But the awesome thing about the discussion, although it was mainly centered around the American situation, was that this is true of the entire West. Every western nation is operating without money and therefore the entire West is involved in this toboggan.

[ Saunders ] Grim.

[ Rushdoony ] Yes. Before we go too much further, because immediately after this meeting we have got to rush John to the airport where his private pilot Debbie is waiting...

[ Lofton } Wait a minute. My wife may be hearing this tape. Explain that. It may not be here. Now it is a rotation thing.

[ Rushdoony ] Yes.

[ Lofton } It is one out of three.

[ Rushdoony ] At any rate, to fly you to San Francisco to speak on Communism. Now Chuck...

[ Lofton } I am against it, by the way. I want to clear that up.

[ Rushdoony ] Church Wagner our silent partner who is in charge of this taping missed our breakfast yesterday morning and did not hear of your encounter by telephone with John Wayne.

[ Lofton } Uh, oh.

[ Rushdoony ] Let me add for our listeners...

[ Lofton } That is just the cue for the John Wayne story.

[ Rushdoony ] Yes. John has been with a great many of the greats and near greats and pseudo greats of our time interviewing them privately or spending a great deal of time alone with them. But this was something different.

[ Scott ] A pseudo grade of a P G.

[ Lofton } And which category is this crew in here?

[ multiple voices ]

[ Lofton } All right. The John Wayne story.

I think it was 1975 I worked for the American Conservative Union. I was the editor of its monthly publication called Babylon and I always wrote a syndicated column at the time. And this was.... I think... I am sure... I am pretty sure it was 75. This was at the height of the debate about the Panama Canal whether it should be not given away, because the proposal was to pay them to take it, which was, again, a bit strange. But...

[ Rushdoony ] Yes.

[ Lofton } ...or... or whether we should...

[ Rushdoony ] Good Washington politics.

[ Lofton } That is right... we should pay them billions of dollars to take our canal, which we did. And one of the things I got in the mail one day was a five page single spaced letter from John Wayne which I thought before I opened it was good news. It was... this would be additional arguments against the ... the give away or the sell away of this... or our canal. And, of course, I was astonished to see that this was a five page single spaced letter advocating that we give them the canal, that we not keep the Panama Canal.

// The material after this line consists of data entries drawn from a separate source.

(** C13: what a request leaves behind.  A refusal of any kind leaves every
    resident allocation and every row as it was.  An answer is only given to a
    caller whose signed claims the profile's policy authorizes.  A second
    request for a live attempt is answered with that attempt and changes
    nothing.  A new allocation is recorded once, resident and supervised with
    its row, requested with exactly the mode, size and name the request
    resolved to, when no live allocation serves the attempt, no other live
    regeneration produces for its profile and capacity admits it; a machine it
    reuses is one no live allocation named and its record is now claimed by
    this allocation.  No live allocation is pruned to make room. *)
Theorem create_spec {W} {BK : Backend W} {HO : HashOrder} request options claims (m : Manager W) :
  keyed (m_entries m) ->
  let '(answer, m') := create request options claims m in
  match answer with
  | Err _ => m_entries m' = m_entries m /\ m_rows m' = m_rows m
  | Ok (a, is_new) =>
      exists resolved, entitled_to (m_config m) request options claims resolved /\
      a_request a = request /\ is_terminal (a_state a) = false /\
      if is_new : bool then
        admitted_as (m_config m) request resolved a /\
        (forall id e, m_entries m !! id = Some e -> is_terminal (a_state (e_allocation e)) = false ->
           a_request (e_allocation e) <> request) /\
        ensure_sole_producer (m_entries m) (rq_profile request) (rs_mode resolved) = Ok tt /\
        (exists listing pool,
           ensure_capacity (m_entries m) (m_config m) (rs_size resolved) listing pool = Ok tt) /\
        (forall n, hot_vm_name (a_origin a) = Some n -> (n ∉ live_hot_names (m_entries m)) /\
           exists g, m_hot m' !! n = Some g /\ hg_state g = Claimed /\
             hg_claimed_by g = Some (a_id a)) /\
        m_entries m' !! a_id a = Some (mkEntry a a false true false) /\
        m_rows m' = <[a_id a := a]> (m_rows m) /\
        (forall id e, id <> a_id a -> m_entries m !! id = Some e ->
           is_terminal (a_state (e_allocation e)) = false -> m_entries m' !! id = Some e)
      else m_entries m' = m_entries m /\ m_rows m' = m_rows m /\
           exists id e, m_entries m !! id = Some e /\ e_allocation e = a
  end.
Proof.
  intros Hk. destruct (create _ _ _ m) as [answer m'] eqn:Hrun.
  apply create_cases in Hrun as [[[e ->] Hsame]|(resolved & ctx & ms & hot & m1 & [He Hr] & Hent & Hadm)];
    [exact Hsame|].
  apply admit_cases in Hadm as [[[e ->] [He1 Hr1]]|[(a & -> & -> & Hid)|
    (a & claim & listing & pool & -> & _ & Hid & Hsole & _ & _ & Hcap & Has & Hcl & _ & He1 & Hr1 & Hh1)]].
  - split; congruence.
  - rewrite He in Hid. pose proof (idempotent_cases (m_entries m) request) as Hi. rewrite Hid in Hi.
    destruct Hi as (id & e & Hlk & Hea & Hl & Hreq). exists resolved. split_and!; eauto.
  - rewrite He in *. rewrite Hr in Hr1. exists resolved. pose proof Has as (Hreq & Hst & _).
    pose proof (idempotent_cases (m_entries m) request) as Hi. rewrite Hid in Hi.
    assert (keyed (<[a_id a := mkEntry a a false true false]> (m_entries m))) as Hk1.
    { intros id e [[<- <-]|[_ ?]]%lookup_insert_Some; [done|by apply Hk]. }
    split_and!; try done; [by rewrite Hst|eauto| | |].
    + intros n Hn. destruct claim as [[g origin source|]|]; simpl in Hcl.
      * destruct Hcl as (Ho & Hon & Hs & Hc & Hni). rewrite Ho, Hon in Hn. injection Hn as <-.
        split; [done|]. eauto.
      * by rewrite Hcl in Hn.
      * by rewrite Hcl in Hn.
    + rewrite He1. apply prune_keeps_live; [done|by rewrite lookup_insert_eq|simpl; by rewrite Hst].
    + intros id e Hne Hlk Hl. rewrite He1. apply prune_keeps_live; [done| |done].
      by rewrite lookup_insert_ne.
Qed.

So I wrote an open letter column to John Wayne which was almost a caricature of his own style. It was a dear Duke... it was written in a very confrontational, macho type style and it just made... I picked apart some of his arguments and just told him, quite frankly, that I didn’t know where he had gotten all this information. He clearly didn't sit down at the typewriter and type it out, but he had been had. And it was sad to see a great patriot had. And, anyway, I forgot about the column I wrote three a week. You know, you put them in the mail and they go away and presumably they appear in print somewhere.

And one day I was sitting in the office and the secretary came in and said, “John Wayne is on the telephone.” And I said, “Sure, I will, you know, be right with him.” Because I have a lot of friends that call up an imitate people. So I got on the phone and said, “Ok, Duke, make it snappy. I am a very busy man.”

Yeah. And then I heard a voice that said, “Mr. Lofton?” And all of the sudden it hit me. This was John Wayne. Well, he ... you know for about two or three minutes it was a... it was almost a knock out. I mean, I could not get any punches off. My legs were not under me. I mean it was almost over. John Wayne. I mean, it literally took the breath away.

[ Rushdoony ] And you thought maybe he was downstairs calling for you...

[ multiple voices ]

[ Lofton ] That was my first concern. I wanted to say, you know, “Are you on like a house phone? Are you like in town, Mr. Wayne, Mr. Duke?”

But, no he was on the coast. So he was pretty far away, although still a... a menacing presence.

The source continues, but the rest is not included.